Michael F. Shaughnessy –

1) We have all heard that nasty word—cholesterol, and it sends shivers and shakes into our minds and spines. However, what exactly IS cholesterol, where does it come from, what does it do? Moreover, what can we do about it?

Indeed, the term cholesterol evokes a sense of fear amongst the masses of people, especially those who are concerned about their heart health. Cholesterol is widely known to be involved in coronary artery disease, such as atherosclerosis. This type of heart disease involves the arteries that supply oxygen-laden blood to the heart. These coronary arteries are blocked to varying degrees by atherosclerotic deposits containing cholesterol and fats. The numbers of human deaths every year is staggering, both at the national level, in the U.S., where it is the number one cause of mortality, and on a worldwide scale.

Cholesterol, an organic molecule, is a biochemical steroid in its nature. In humans, cholesterol is obtained as part of the regular diet, but it is also made in the liver.

In the liver, the starting molecule for the biosynthesis of cholesterol is called acetyl-coenzyme A (i.e., acetyl CoA), which will have been made from our dietary intake of sugars, protein, and fats, during metabolic catabolism. During the cholesterol synthesis, several molecules of acetyl CoA are condensed with each other to make a vital precursor called 3-hydroxy-3-methylglutaryl-CoA (HMG-CoA). Then, the HMG-CoA is converted into another metabolite called mevalonate. From mevalonate, the cholesterol molecule will be biosynthesized in a pathway that requires over two dozen additional biochemical reactions.

The enzyme that catalyzes the biochemical conversion to mevalonate is called HMG-CoA reductase. This enzymatic step is a crucial committed stage, and it is regulated naturally in the body.  The enzyme, however, is also a good target for regulation by pharmaceutical drugs, the statins being an example that comes to mind. The statin drugs will target the HMG-CoA reductase enzyme to prevent the overproduction of the cholesterol.

Combined with diet and exercise, the levels of blood cholesterol can usually be kept in check. In the case where a patient is suffering from hypercholesterolemia, a conditional where the blood cholesterol levels are abnormally elevated, the statins and other cholesterol-reducing medicines may be utilized.

Incidentally, it may interest our readers to know that while cholesterol certainly has its pathological circumstances, there are also positive aspects to this famous molecule. While cholesterol is generally found within the cell membranes of individuals, it serves a regular physiological role in regulating the fluidity (i.e., flexibility versus rigidity) of these membranes at the molecular level. It is also a metabolic precursor to the biosynthesis of certain steroid hormones, such as cortisol, estrogen, and testosterone. Another interesting fact is that cholesterol can be converted to vitamin D by the action of ultra-violet light in the skin of humans.

2) Now, LDL and HDL—I look at my blood work, and I use the memory device—LOUSY DL and Healthy DL—-but what is DL? So what do these terms mean?

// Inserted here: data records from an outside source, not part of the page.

(** The last [filter] callback, [(e) => e.id !== '' || e.path !== '']. *)
Definition identified (e : value) : bool :=
  negb (str_is (get e (lit "id")) []) || negb (str_is (get e (lit "path")) []).

(** The chain [arr.filter(...).map(...).filter(...).filter(...)]. *)
Definition edits_of (arr dictionary slots caps : list value)
  : result (list value) :=
  let* edits := mapM (to_edit dictionary slots caps) (List.filter is_candidate arr) in
  Ok (List.filter identified (List.filter (fun e => negb (nullish e)) edits)).

(** [dictionary] is an array (the caller checks it with [Array.isArray]);
    [image_slots] and [edit_capabilities] are any values, an absent one
    taking its default. *)
Definition parseEditsFromLLM (raw : jsstring) (dictionary : list value)
    (image_slots edit_capabilities : value) : result (list value) :=
  let text := unfence raw in
  match JSON_parse text with
  | None => Throw (Error (lit "Invalid LLM response"))
  | Some (VArr arr) =>
      let slots := array_or image_slots [] in
      let caps := array_or edit_capabilities [VStr (lit "text")] in
      edits_of arr dictionary slots caps
  | Some _ => Throw (Error (lit "Invalid LLM response"))
  end.

(** The first [filter] callback of both lists of [parseKitPatchFromLLM],
    [(c) => c && typeof c === 'object' && c._id != null]. *)
Definition has_id (c : value) : bool :=
  truthy c && typeof_object c && negb (nullish (get c (lit "_id"))).

(** The [map] callback of the colors. *)
Definition to_color (c : value) : result value :=
  let* _id := ToString (get c (lit "_id")) in
  let* title :=
    (if negb (nullish (get c (lit "title")))
     then ToString (get c (lit "title")) else Ok []) in
  let* value :=
    (match get c (lit "value") with
     | VStr s => Ok (trim s)
     | v => if negb (nullish v) then ToString v else Ok []
     end) in
  Ok (VObj [ (lit "_id", VStr _id); (lit "title", VStr title);
             (lit "value", VStr value) ]).

(** The body of [Object.keys(t).forEach((k) => ...)], for one key. *)
Definition copy_typography (t : value) (out : list (jsstring * value))
    (k : jsstring) : list (jsstring * value) :=
  if negb (str_eqb k (lit "_id")) && negb (str_eqb k (lit "title"))
     && startsWith k (lit "typography_")
     && negb (nullish (get t k))
  then obj_set out k (get t k)
  else out.

(** [Object.keys(t)] for an object [t]: its own property names in creation
    order (the callers never pass an array). *)
Definition keys (v : value) : list jsstring :=
  match v with
  | VObj ps => List.map fst ps
  | _ => []
  end.

(** The [map] callback of the typography entries. *)
Definition to_typography (t : value) : result value :=
  let* _id := ToString (get t (lit "_id")) in
  let out := [ (lit "_id", VStr _id) ] in
  let* out :=
    (if negb (nullish (get t (lit "title")))
     then let* title := ToString (get t (lit "title")) in
          Ok (obj_set out (lit "title") (VStr title))
     else Ok out) in
  Ok (VObj (fold_left (copy_typography t) (keys t) out)).

Definition parseKitPatchFromLLM (raw : jsstring) : result value :=
  let text := unfence raw in
  match JSON_parse text with
  | None => Throw (Error (lit "Invalid LLM response for kit"))
  | Some obj =>
      if nullish obj || negb (typeof_object obj)
      then Throw (Error (lit "Invalid LLM response for kit"))
      else
        let kit_patch := [] in
        let* kit_patch :=
          (match get obj (lit "colors") with
           | VArr (c :: cs) =>
               let* colors := mapM to_color (List.filter has_id (c :: cs)) in
               Ok (obj_set kit_patch (lit "colors")
                     (VArr (List.filter
                              (fun c => negb (str_is (get c (lit "value")) []))
                              colors)))
           | _ => Ok kit_patch
           end) in
        let* kit_patch :=
          (match get obj (lit "typography") with
           | VArr (t :: ts) =>
               let* typography :=
                 mapM to_typography (List.filter has_id (t :: ts)) in
               Ok (obj_set kit_patch (lit "typography")
                     (VArr (List.filter
                              (fun t => (1 <? length (keys t))%nat)
                              typography)))
           | _ => Ok kit_patch
           end) in
        let kit_patch :=
          if negb (nullish (get obj (lit "settings")))
             && typeof_object (get obj (lit "settings"))
          then obj_set kit_patch (lit "settings") (get obj (lit "settings"))
          else kit_patch in
        Ok (VObj kit_patch)
  end.

End Normalizers.

(** ** src/store.js *)

(** Arrays and records are objects of the heap, held by reference: the
    module keeps one array, callers receive other arrays, and the records
    are shared between them. *)
Definition loc := nat.

Record AuditRecord := {
  id_ : value;
  timestamp : jsstring;
  body : value;
  response : value;
  contextType : jsstring
}.

Inductive cell :=
| CArr (elems : list loc)
| CRec (r : AuditRecord).

Abbreviation heap := (gmap loc cell).

Definition MAX_REQUESTS : nat := 50.

(** [const requests = [];] is the first object the module creates. *)
Definition requests : loc := 0%nat.
Definition init : heap := {[ requests := CArr [] ]}.

Definition alloc (c : cell) (h : heap) : loc * heap :=
  let l := fresh (dom h) in (l, <[ l := c ]> h).

Definition array_at (h : heap) (l : loc) : list loc :=
  match h !! l with
  | Some (CArr a) => a
  | _ => []
  end.

Definition record_at (h : heap) (l : loc) : option AuditRecord :=
  match h !! l with
  | Some (CRec r) => Some r
  | _ => None
  end.

(** The record literal of [addRequest]; [now] is what
    [new Date().toISOString()] returns at the time of the call. *)
Definition new_record (id body response contextType : value) (now : jsstring)
  : AuditRecord :=
  {| id_ := id;
     timestamp := now;
     body := body;
     response := response;
     contextType := if str_is contextType (lit "kit") then lit "kit" else lit "page" |}.

Definition addRequest (id body response contextType : value) (now : jsstring)
    (h : heap) : heap :=
  let '(record, h) := alloc (CRec (new_record id body response contextType now)) h in
  let h := <[ requests := CArr (record :: array_at h requests) ]> h in
  if (MAX_REQUESTS <? length (array_at h requests))%nat
  then <[ requests := CArr (removelast (array_at h requests)) ]> h
  else h.

(** [return [...requests];] *)
Definition getRequests (h : heap) : loc * heap :=
  alloc (CArr (array_at h requests)) h.

(** What a caller can do to an array it holds: any sequence of writes,
    [push], [pop], [splice] and the like leaves some list of elements. *)
Definition array_write (l : loc) (elems : list loc) (h : heap) : heap :=
  <[ l := CArr elems ]> h.

(** What a caller can do to a record it reaches: assignments to its fields
    leave some record. *)
Definition record_write (l : loc) (r : AuditRecord) (h : heap) : heap :=
  <[ l := CRec r ]> h.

The LDL and HDL acronyms refer to high-density lipoprotein and low-density lipoprotein, respectively. Both of these biomolecules are found in the body, and they serve to carry cholesterol throughout the various regions of the body. Using your amusing vernacular, lousy, the LDL is indeed lousy because LDL transports cholesterol from the liver to the tissues like the heart, where cholesterol, together with fats, can build up in the coronary arteries to occlude them, increasing the risk of heart attacks. The occluded or blocked coronary arteries are prevented from providing needed oxygen to the heart, causing an increased risk of heart disease. A heart that is deprived of its oxygen may create a situation where the cardiac muscle is damaged or where heart muscle cells may even die.

On the other hand, the HDL, the “healthy DL” as you so aptly put it, serves to carry the cholesterol to the liver.  This cholesterol transport to the liver is a necessary, healthy process.  Excess cholesterol that’s brought to the liver by the HDL can, in turn, be degraded. For example, cholesterol in the liver can be converted to bile acids or a compound called coprostanol, which can then be excreted from the individual. Alternatively, as I mentioned above, cholesterol can be converted into any of a variety of useful hormones, or to vitamin D, or sent to the cell membrane.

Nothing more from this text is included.